The Delaware Supreme Court has reversed a Chancery Court ruling challenging the sales price of payday lender DFC Global.
The ruling, written by Chief Justice Leo Strine, stated that Chancellor Andre Bouchard has broad authority to determine the price paid by a private equity firm under state law.
However, the Chancery decision on the value of DFC was reversed in the 85-page decision that appeared to offer advice on future cases.
Strine wrote that “until the General Assembly wishes to narrow the prism through which the Court of Chancery looks at appraisal value in specific classes of mergers, this Court must give deference to the Court of Chancery if its determination of fair value has a reasonable basis in the record and in accepted financial principles relevant to determining the value of corporations and their stock.”

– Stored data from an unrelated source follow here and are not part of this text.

(* ===== verification/Keyboard.v ===== *)
(** The keyboard driver of [src/code/keyboard.c], without the terminal switch:
    the scan code tables of [get_key] and the line buffer.

    [get_key] is a switch over the modifiers and, inside, a switch over the scan
    code; each inner switch is a table from scan codes to what its case does. *)
From stdpp Require Import base option list numbers.
From Stdlib Require Import ZArith Lia Ascii.
From S2P Require Import Prelude.

Definition KEY_BUF_SIZE : Z := 128.
Definition F1 : Z := 1.
Definition F2 : Z := 2.
Definition F3 : Z := 3.
Definition TAB_SPACE : Z := 4.

Record kbd := mkKbd {
  tab : Z;
  caps : Z;
  l_shift : Z;
  r_shift : Z;
  ctrl : Z;
  alt : Z;
  backspace : Z;
  function : Z;
  keyboard_buf : list Z;   (* KEY_BUF_SIZE bytes *)
  key_idx : Z;
}.

#[export] Instance eta_kbd : EtaExpand kbd := fun k =>
  mkKbd (tab k) (caps k) (l_shift k) (r_shift k) (ctrl k) (alt k) (backspace k) (function k)
    (keyboard_buf k) (key_idx k).

Definition kbd_reset : kbd := mkKbd 0 0 0 0 0 0 0 0 (replicate 128 0) 0.

(** The flags the handler looks at. *)
Inductive flag := Tab | LShift | RShift | Ctrl | Alt | Backspace | Function.

(** What a case of the switch does: return a character, or set a flag and
    return 0, or toggle caps lock and return 0. *)
Inductive key_action := KChar (c : Z) | KSet (f : flag) (v : Z) | KCaps.

Definition set_flag (f : flag) (v : Z) (k : kbd) : kbd :=
  match f with
  | Tab => k <| tab := v |>
  | LShift => k <| l_shift := v |>
  | RShift => k <| r_shift := v |>
  | Ctrl => k <| ctrl := v |>
  | Alt => k <| alt := v |>
  | Backspace => k <| backspace := v |>
  | Function => k <| function := v |>
  end.

Definition run_action (a : key_action) (k : kbd) : Z * kbd :=
  match a with
  | KChar c => (c, k)
  | KSet f v => (0, set_flag f v k)
  | KCaps => (0, k <| caps := Z.lxor (caps k) 1 |>)
  end.

Definition key (c : ascii) : key_action := KChar (Z.of_N (N_of_ascii c)).

(** case 0: no caps lock, no shift. *)
Definition case_lower : list (Z * key_action) :=
  [(0x29, key "`"); (0x02, key "1"); (0x03, key "2"); (0x04, key "3"); (0x05, key "4");
   (0x06, key "5"); (0x07, key "6"); (0x08, key "7"); (0x09, key "8"); (0x0A, key "9");
   (0x0B, key "0"); (0x0C, key "-"); (0x0D, key "="); (0x0E, KSet Backspace 1);
   (0x8E, KSet Backspace 0); (0x0F, KSet Tab 1); (0x8F, KSet Tab 0); (0x10, key "q");
   (0x11, key "w"); (0x12, key "e"); (0x13, key "r"); (0x14, key "t"); (0x15, key "y");
   (0x16, key "u"); (0x17, key "i"); (0x18, key "o"); (0x19, key "p"); (0x1A, key "[");
   (0x1B, key "]"); (0x2B, KChar 92); (0x3A, KCaps); (0x1E, key "a"); (0x1F, key "s");
   (0x20, key "d"); (0x21, key "f"); (0x22, key "g"); (0x23, key "h"); (0x24, key "j");
   (0x25, key "k"); (0x26, key "l"); (0x27, key ";"); (0x28, KChar 39); (0x1C, KChar 10);
   (0x2A, KSet LShift 1); (0xAA, KSet LShift 0); (0x2C, key "z"); (0x2D, key "x");
   (0x2E, key "c"); (0x2F, key "v"); (0x30, key "b"); (0x31, key "n"); (0x32, key "m");
   (0x33, key ","); (0x34, key "."); (0x35, key "/"); (0x36, KSet RShift 1);
   (0xB6, KSet RShift 0); (0x1D, KSet Ctrl 1); (0x9D, KSet Ctrl 0); (0x38, KSet Alt 1);
   (0xB8, KSet Alt 0); (0x39, key " "); (0x3B, KSet Function F1); (0x3C, KSet Function F2);
   (0x3D, KSet Function F3); (0xBB, KSet Function 0); (0xBC, KSet Function 0);
   (0xBD, KSet Function 0)].

(** case 1: shift held. *)
Definition case_shift : list (Z * key_action) :=
  [(0x29, key "~"); (0x02, key "!"); (0x03, key "@"); (0x04, key "#"); (0x05, key "$");
   (0x06, key "%"); (0x07, key "^"); (0x08, key "&"); (0x09, key "*"); (0x0A, key "(");
   (0x0B, key ")"); (0x0C, key "_"); (0x0D, key "+"); (0x0E, KSet Backspace 1);
   (0x8E, KSet Backspace 0); (0x0F, KSet Tab 1); (0x8F, KSet Tab 0); (0x10, key "Q");
   (0x11, key "W"); (0x12, key "E"); (0x13, key "R"); (0x14, key "T"); (0x15, key "Y");
   (0x16, key "U"); (0x17, key "I"); (0x18, key "O"); (0x19, key "P"); (0x1A, key "{");
   (0x1B, key "}"); (0x2B, key "|"); (0x3A, KCaps); (0x1E, key "A"); (0x1F, key "S");
   (0x20, key "D"); (0x21, key "F"); (0x22, key "G"); (0x23, key "H"); (0x24, key "J");
   (0x25, key "K"); (0x26, key "L"); (0x27, key ":"); (0x28, KChar 34); (0x1C, KChar 10);
   (0x2A, KSet LShift 1); (0xAA, KSet LShift 0); (0x2C, key "Z"); (0x2D, key "X");
   (0x2E, key "C"); (0x2F, key "V"); (0x30, key "B"); (0x31, key "N"); (0x32, key "M");
   (0x33, key "<"); (0x34, key ">"); (0x35, key "?"); (0x36, KSet RShift 1);
   (0xB6, KSet RShift 0); (0x1D, KSet Ctrl 1); (0x9D, KSet Ctrl 0); (0x38, KSet Alt 1);
   (0xB8, KSet Alt 0); (0x39, key " "); (0x3B, KSet Function F1); (0x3C, KSet Function F2);
   (0x3D, KSet Function F3); (0xBB, KSet Function 0); (0xBC, KSet Function 0);
   (0xBD, KSet Function 0)].

(** case 2: caps lock on. *)
Definition case_caps : list (Z * key_action) :=
  [(0x29, key "`"); (0x02, key "1"); (0x03, key "2"); (0x04, key "3"); (0x05, key "4");
   (0x06, key "5"); (0x07, key "6"); (0x08, key "7"); (0x09, key "8"); (0x0A, key "9");
   (0x0B, key "0"); (0x0C, key "-"); (0x0D, key "="); (0x0E, KSet Backspace 1);
   (0x8E, KSet Backspace 0); (0x0F, KSet Tab 1); (0x8F, KSet Tab 0); (0x10, key "Q");
   (0x11, key "W"); (0x12, key "E"); (0x13, key "R"); (0x14, key "T"); (0x15, key "Y");
   (0x16, key "U"); (0x17, key "I"); (0x18, key "O"); (0x19, key "P"); (0x1A, key "{");
   (0x1B, key "}"); (0x2B, key "|"); (0x3A, KCaps); (0x1E, key "A"); (0x1F, key "S");
   (0x20, key "D"); (0x21, key "F"); (0x22, key "G"); (0x23, key "H"); (0x24, key "J");
   (0x25, key "K"); (0x26, key "L"); (0x27, key ":"); (0x28, KChar 34); (0x1C, KChar 10);
   (0x2A, KSet LShift 1); (0xAA, KSet LShift 0); (0x2C, key "Z"); (0x2D, key "X");
   (0x2E, key "C"); (0x2F, key "V"); (0x30, key "B"); (0x31, key "N"); (0x32, key "M");
   (0x33, key "<"); (0x34, key ">"); (0x35, key "?"); (0x36, KSet RShift 1);
   (0xB6, KSet RShift 0); (0x1D, KSet Ctrl 1); (0x9D, KSet Ctrl 0); (0x38, KSet Alt 1);
   (0xB8, KSet Alt 0); (0x39, key " "); (0x3B, KSet Function F1); (0x3C, KSet Function F2);
   (0x3D, KSet Function F3); (0xBB, KSet Function 0); (0xBC, KSet Function 0);
   (0xBD, KSet Function 0)].

(** case 3: caps lock on and shift held. *)
Definition case_caps_shift : list (Z * key_action) :=
  [(0x29, key "~"); (0x02, key "!"); (0x03, key "@"); (0x04, key "#"); (0x05, key "$");
   (0x06, key "%"); (0x07, key "^"); (0x08, key "&"); (0x09, key "*"); (0x0A, key "(");
   (0x0B, key ")"); (0x0C, key "_"); (0x0D, key "+"); (0x0E, KSet Backspace 1);
   (0x8E, KSet Backspace 0); (0x0F, KSet Tab 1); (0x8F, KSet Tab 0); (0x10, key "q");
   (0x11, key "w"); (0x12, key "e"); (0x13, key "r"); (0x14, key "t"); (0x15, key "y");
   (0x16, key "u"); (0x17, key "i"); (0x18, key "o"); (0x19, key "p"); (0x1A, key "[");
   (0x1B, key "]"); (0x2B, KChar 92); (0x3A, KCaps); (0x1E, key "a"); (0x1F, key "s");
   (0x20, key "d"); (0x21, key "f"); (0x22, key "g"); (0x23, key "h"); (0x24, key "j");
   (0x25, key "k"); (0x26, key "l"); (0x27, key ";"); (0x28, KChar 39); (0x1C, KChar 10);
   (0x2A, KSet LShift 1); (0xAA, KSet LShift 0); (0x2C, key "z"); (0x2D, key "x");
   (0x2E, key "c"); (0x2F, key "v"); (0x30, key "b"); (0x31, key "n"); (0x32, key "m");
   (0x33, key ","); (0x34, key "."); (0x35, key "/"); (0x36, KSet RShift 1);
   (0xB6, KSet RShift 0); (0x1D, KSet Ctrl 1); (0x9D, KSet Ctrl 0); (0x38, KSet Alt 1);
   (0xB8, KSet Alt 0); (0x39, key " "); (0x3B, KSet Function F1); (0x3C, KSet Function F2);
   (0x3D, KSet Function F3); (0xBB, KSet Function 0); (0xBC, KSet Function 0);
   (0xBD, KSet Function 0)].

Fixpoint key_lookup (code : Z) (t : list (Z * key_action)) : key_action :=
  match t with
  | [] => KChar 0
  | (c, a) :: t => if code =? c then a else key_lookup code t
  end.

Definition get_key (keypress : Z) (k : kbd) : Z * kbd :=
  let shift := if negb (l_shift k =? 0) || negb (r_shift k =? 0) then 1 else 0 in
  match Z.shiftl (caps k) 1 + shift with
  | 0 => run_action (key_lookup keypress case_lower) k
  | 1 => run_action (key_lookup keypress case_shift) k
  | 2 => run_action (key_lookup keypress case_caps) k
  | 3 => run_action (key_lookup keypress case_caps_shift) k
  | _ => (0, k)
  end.

(** ** The line buffer

    The functions get the buffer and the index by reference; both come back. *)

Definition write_char (buf : list Z) (idx c : Z) : option (Z * list Z * Z) :=
  if (idx =? KEY_BUF_SIZE - 1) && negb (c =? 10) then Some (-1, buf, idx)
  else if KEY_BUF_SIZE <=? idx then Some (-1, buf, idx)
  else buf ← buf.[idx := c]; Some (0, buf, u32 (idx + 1)).

Definition delete_char (buf : list Z) (idx : Z) : option (Z * list Z * Z) :=
  if idx <=? 0 then Some (-1, buf, idx)
  else
    let idx := u32 (idx - 1) in
    buf ← buf.[idx := 0]; Some (0, buf, idx).

Definition clear_keyboard_buf (buf : list Z) : option (Z * list Z * Z) :=
  buf ← for_range 0 KEY_BUF_SIZE (fun i buf => buf.[i := 0]) buf;
  Some (0, buf, 0).

(** The callers that pass [keyboard_buf] and [&key_idx]. *)
Definition on_line (f : list Z -> Z -> option (Z * list Z * Z)) (k : kbd) : option (Z * kbd) :=
  '(r, buf, idx) ← f (keyboard_buf k) (key_idx k);
  Some (r, k <| keyboard_buf := buf |> <| key_idx := idx |>).

Definition key_write (c : Z) : kbd -> option (Z * kbd) := on_line (fun buf idx => write_char buf idx c).
Definition key_delete : kbd -> option (Z * kbd) := on_line delete_char.
Definition clear_keyboard_buf_caller : kbd -> option (Z * kbd) :=
  on_line (fun buf _ => clear_keyboard_buf buf).

(** ** The layout *)

#[export] Instance flag_eq_dec : EqDecision flag.
Proof. solve_decision. Defined.
#[export] Instance key_action_eq_dec : EqDecision key_action.
Proof. solve_decision. Defined.

(** The thirteen keys of the digit row. *)
Definition digit_row (code : Z) : bool := (code =? 0x29) || ((2 <=? code) && (code <=? 13)).

(** The table whose entry a key has: shift alone decides on the digit row, and
    shift or caps lock, but not both, everywhere else. *)
Definition layout (code : Z) (caps shift : bool) : key_action :=
  key_lookup code (if (if digit_row code then shift else xorb caps shift)
                   then case_shift else case_lower).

A Reuters story noted that the decision seemed to offer arguments to unhappy shareholders on future appeals of company valuations
The Chancery Daily newsletter described the Supreme Court ruling as a “challenging decision, in that it seems to depart from what has long been our understanding of ‘‘fair value’ under Delaware’s appraisal statute.”

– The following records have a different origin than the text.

(* ===== verification/Printf.v ===== *)
(** [printf] and [puts] of [src/code/lib.c], over any character output.

    [Output] is what the formatter needs of the console: a [putc] on some state.
    The formatter is proved once, against the interface; the console is one
    instance.  A variadic argument is a stack word or a pointer to a string. *)
From stdpp Require Import base option list numbers.
From Stdlib Require Import ZArith Lia.
From S2P Require Import Prelude LibString Console.

Class Output (S : Type) := out_char : Z -> S -> option S.

#[export] Instance console_output : Output console := putc.

Inductive arg := Word (w : Z) | Pointer (obj : list Z) (p : Z).

Section printf.
Context {S : Type} `{Output S}.

(** The bytes of the uninitialised [conv_buf] of the conversions. *)
Context (junk : list Z).

Definition puts (s : list Z) (p : Z) (st : S) : option (Z * S) :=
  iterate (Datatypes.S (length s))
    (fun '(index, st) =>
       c ← s.[p + index];
       if c =? 0 then Some (Done (index, st))
       else st ← out_char c st; Some (Next (index + 1, st))) (0, st).

Definition print_hex (w : Z) (st : S) : option S :=
  conv_buf ← itoa w (take 64 junk) 0 16; '(_, st) ← puts conv_buf 0 st; Some st.

(** %#x: the number at conv_buf[8], zeros in front of it up to eight digits. *)
Definition print_hex_alternate (w : Z) (st : S) : option S :=
  conv_buf ← itoa w (take 64 junk) 8 16;
  starting_index ← strlen conv_buf 8;
  conv_buf ← for_range starting_index 8 (fun i conv_buf => conv_buf.[i := 48]) conv_buf;
  '(_, st) ← puts conv_buf starting_index st; Some st.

The case centered on the amount a private equity firm paid for DFC Global, a provider of the high-interest rate, short-term “payday” loans that are illegal in many states.

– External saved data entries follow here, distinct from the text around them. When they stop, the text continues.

(* ===== verification/Desks.v ===== *)
(** The specification of the terminals, three independent desks, and the proof
    that the keyboard interrupt, the terminal switch and the output of the running
    program implement it.

    A desk is an input line and a teletype.  A key press acts on the desk that is
    shown, the running program's output and what it stores in the page of video memory
    that is mapped for it go to its own desk, and Alt with a function key shows another
    desk; which of them is on the screen changes no
    desk's line and no desk's display. *)
From stdpp Require Import base option list numbers.
From Stdlib Require Import ZArith Lia List.
From S2P Require Import Prelude LibString Console I8259 Keyboard Paging State Terminal.

Record desk := mkDesk { d_line : list Z; d_tty : tty }.

Record desks := mkDesks {
  ds_keys : kbd;         (* the keys held down; the line is not looked at *)
  ds_shown : Z;
  ds_running : Z;
  ds_of : Z -> desk;
}.

Definition upd_desk (t : Z) (f : desk -> desk) (S : desks) : desks :=
  mkDesks (ds_keys S) (ds_shown S) (ds_running S)
    (fun i => if i =? t then f (ds_of S i) else ds_of S i).

Definition on_tty (f : tty -> tty) (d : desk) : desk := mkDesk (d_line d) (f (d_tty d)).

Lemma desk_eta d : mkDesk (d_line d) (d_tty d) = d.
Proof. by destruct d. Qed.

(** Typing a character with its echo: nothing happens when the line is full. *)
Definition type_echo (c : Z) (d : desk) : desk :=
  match type_char c (d_line d) with
  | (0, l) => mkDesk l (tty_put c (if c =? 10 then tty_unmark (d_tty d) else d_tty d))
  | _ => d
  end.

Fixpoint type_spaces (n : nat) (d : desk) : desk :=
  match n with O => d | S n => type_spaces n (type_echo 32 d) end.

Definition rub_echo (d : desk) : desk :=
  match rub_char (d_line d) with
  | (0, l) => mkDesk l (tty_unmark (tty_rub (d_tty d)))
  | _ => d
  end.

(** With Control down: L clears the desk, another character is echoed even when
    the line is full. *)
Definition ctrl_echo (c : Z) (d : desk) : desk :=
  if (c =? 108) || (c =? 76) then mkDesk [] tty_clear
  else if c =? 0 then d
  else mkDesk (type_char c (d_line d)).2 (tty_put c (d_tty d)).

(** The key that asks for another desk, if it is one. *)
Definition asks_switch (c : Z) (keys : kbd) : bool :=
  negb (ctrl keys =? 1) && (c =? 0) && negb (backspace keys =? 1) && negb (tab keys =? 1) &&
  (alt keys =? 1) && (F1 <=? function keys) && (function keys <=? F3).

Definition key_echo (c : Z) (keys : kbd) : desk -> desk :=
  if ctrl keys =? 1 then ctrl_echo c
  else if negb (c =? 0) then type_echo c
  else if backspace keys =? 1 then rub_echo
  else if tab keys =? 1 then type_spaces 4
  else id.

(** What happens: a scan code arrives, or the running program prints, or it stores a
    byte in the page of video memory that vidmap maps for it. *)
Inductive event := Key (code : Z) | Out (c : Z) | Poke (off c : Z).

Definition step_desks (e : event) (S : desks) : desks :=
  match e with
  | Out c => upd_desk (ds_running S) (on_tty (tty_put c)) S
  | Poke off c => upd_desk (ds_running S) (on_tty (tty_poke off c)) S
  | Key code =>
      let '(c, keys) := get_key code (ds_keys S) in
      if asks_switch c keys then mkDesks keys (function keys - 1) (ds_running S) (ds_of S)
      else upd_desk (ds_shown S) (key_echo c keys) (mkDesks keys (ds_shown S) (ds_running S) (ds_of S))
  end.

Definition run_event (e : event) (k : kernel) : option kernel :=
  match e with
  | Key code => keyboard_handler code k
  | Out c => on_con (putc c) k
  | Poke off c => store_video true (USER_VIDEO + off) c k
  end.

Fixpoint run_events (es : list event) (k : kernel) : option kernel :=
  match es with [] => Some k | e :: es => k ← run_event e k; run_events es k end.

Definition event_ok (e : event) : Prop :=
  match e with
  | Key code => 0 <= code < 256
  | Out c => is_byte c
  | Poke off c => 0 <= off < PAGE_BYTES /\ is_byte c
  end.

(** Two specification states are the same when every desk is. *)
#[export] Instance desks_equiv : Equiv desks := fun S S' =>
  ds_keys S = ds_keys S' /\ ds_shown S = ds_shown S' /\ ds_running S = ds_running S' /\
  forall t, ds_of S t = ds_of S' t.

#[export] Instance desks_equivalence : Equivalence (equiv (A := desks)).
Proof.
  split; [by intros S|by intros S S' (? & ? & ? & ?)|].
  intros S1 S2 S3 (? & ? & ? & H) (? & ? & ? & H'). split_and!; congruence.
Qed.

#[export] Instance upd_desk_proper t f : Proper (equiv ==> equiv) (upd_desk t f).
Proof. intros S S' (? & ? & ? & H). split_and!; try done. intros i. cbn. by rewrite H. Qed.

Lemma upd_desk_compose t f g S : upd_desk t f (upd_desk t g S) ≡ upd_desk t (fun d => f (g d)) S.
Proof. split_and!; try done. intros i. cbn. by destruct (i =? t). Qed.

Lemma upd_desk_ext t f g S : f (ds_of S t) = g (ds_of S t) -> upd_desk t f S ≡ upd_desk t g S.
Proof. intros H. split_and!; try done. intros i. cbn. by destruct (Z.eqb_spec i t) as [->|]. Qed.

Lemma upd_desk_id t f S : f (ds_of S t) = ds_of S t -> upd_desk t f S ≡ S.
Proof. intros H. split_and!; try done. intros i. cbn. by destruct (Z.eqb_spec i t) as [->|]. Qed.

(** ** Reading a line *)

(** A newline in front of the first zero. *)
Fixpoint has_newline (l : list Z) : bool :=
  match l with [] => false | c :: l => negb (c =? 0) && ((c =? 10) || has_newline l) end.

Fixpoint until_newline (l : list Z) : list Z :=
  match l with [] => [] | c :: l => if c =? 10 then [] else c :: until_newline l end.

(** The reader's desk is shown and its line is finished. *)
Definition line_ready (S : desks) : bool :=
  has_newline (d_line (ds_of S (ds_shown S))) && (ds_shown S =? ds_running S).

(** The state in which a reader stops waiting, and the events still to come. *)
Fixpoint until_ready (es : list event) (S : desks) : option (desks * list event) :=
  if line_ready S then Some (S, es)
  else match es with [] => None | e :: es => until_ready es (step_desks e S) end.

Lemma until_ready_at n es : forall S,
  forallb (fun i => negb (line_ready (foldl (fun S e => step_desks e S) S (take i es)))) (seq 0 n) = true ->
  line_ready (foldl (fun S e => step_desks e S) S (take n es)) = true -> (n <= length es)%nat ->
  until_ready es S = Some (foldl (fun S e => step_desks e S) S (take n es), drop n es).
Proof.
  revert es. induction n as [|n IH]; intros es S Hf Hr Hn.
  - rewrite take_0 in Hr |- *. rewrite drop_0. cbn [foldl] in *.
    destruct es; cbn [until_ready]; by rewrite Hr.
  - destruct es as [|e es]; cbn [length] in Hn; [lia|]. cbn [seq forallb] in Hf.
    apply andb_true_iff in Hf as [H0 Hf]. apply negb_true_iff in H0. cbn [take foldl] in H0.
    cbn [until_ready]. rewrite H0. cbn [take drop foldl] in *. apply IH; [|done|lia].
    rewrite forallb_forall in Hf |- *. intros i Hi. apply in_seq in Hi.
    apply (Hf (Datatypes.S i)). apply in_seq. lia.
Qed.

(** What a read of [nbytes] takes from a line: the part before the newline, or
    [nbytes] of it, and one byte more. *)
Definition taken (l : list Z) (nbytes : Z) : list Z :=
  take (Z.to_nat (Z.min (len (until_newline l)) nbytes) + 1) l.

Definition clear_line_of (d : desk) : desk := mkDesk [] (d_tty d).

Lemma line_is_get buf idx line i :
  line_is buf idx line -> 0 <= i < KEY_BUF_SIZE ->
  buf.[i] = if i <? len line then line.[i] else Some 0.
Proof.
  intros (_ & Hl & _ & ->) Hi. destruct (Z.ltb_spec i (len line)).
  - by rewrite aget_app_l.
  - rewrite aget_app_r by lia. apply aget_replicate. unfold KEY_BUF_SIZE in *. lia.
Qed.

The issue surfaced in Delaware when a payday lender was sued in Chancery Court for charging exorbitant interest rates and fees on a small loan issued to a hotel worker.
Following the ruling that nullified the charges, the General Assembly later passed legislation restricting payday loans rates and fees. Some lenders closed down their Delaware offices after passage of the bill
The Supreme Court decision acknowledged that the stock price of DFC varied and made valuing the company more difficult, due in part to investor concerns about the impact of regulations on payday lending.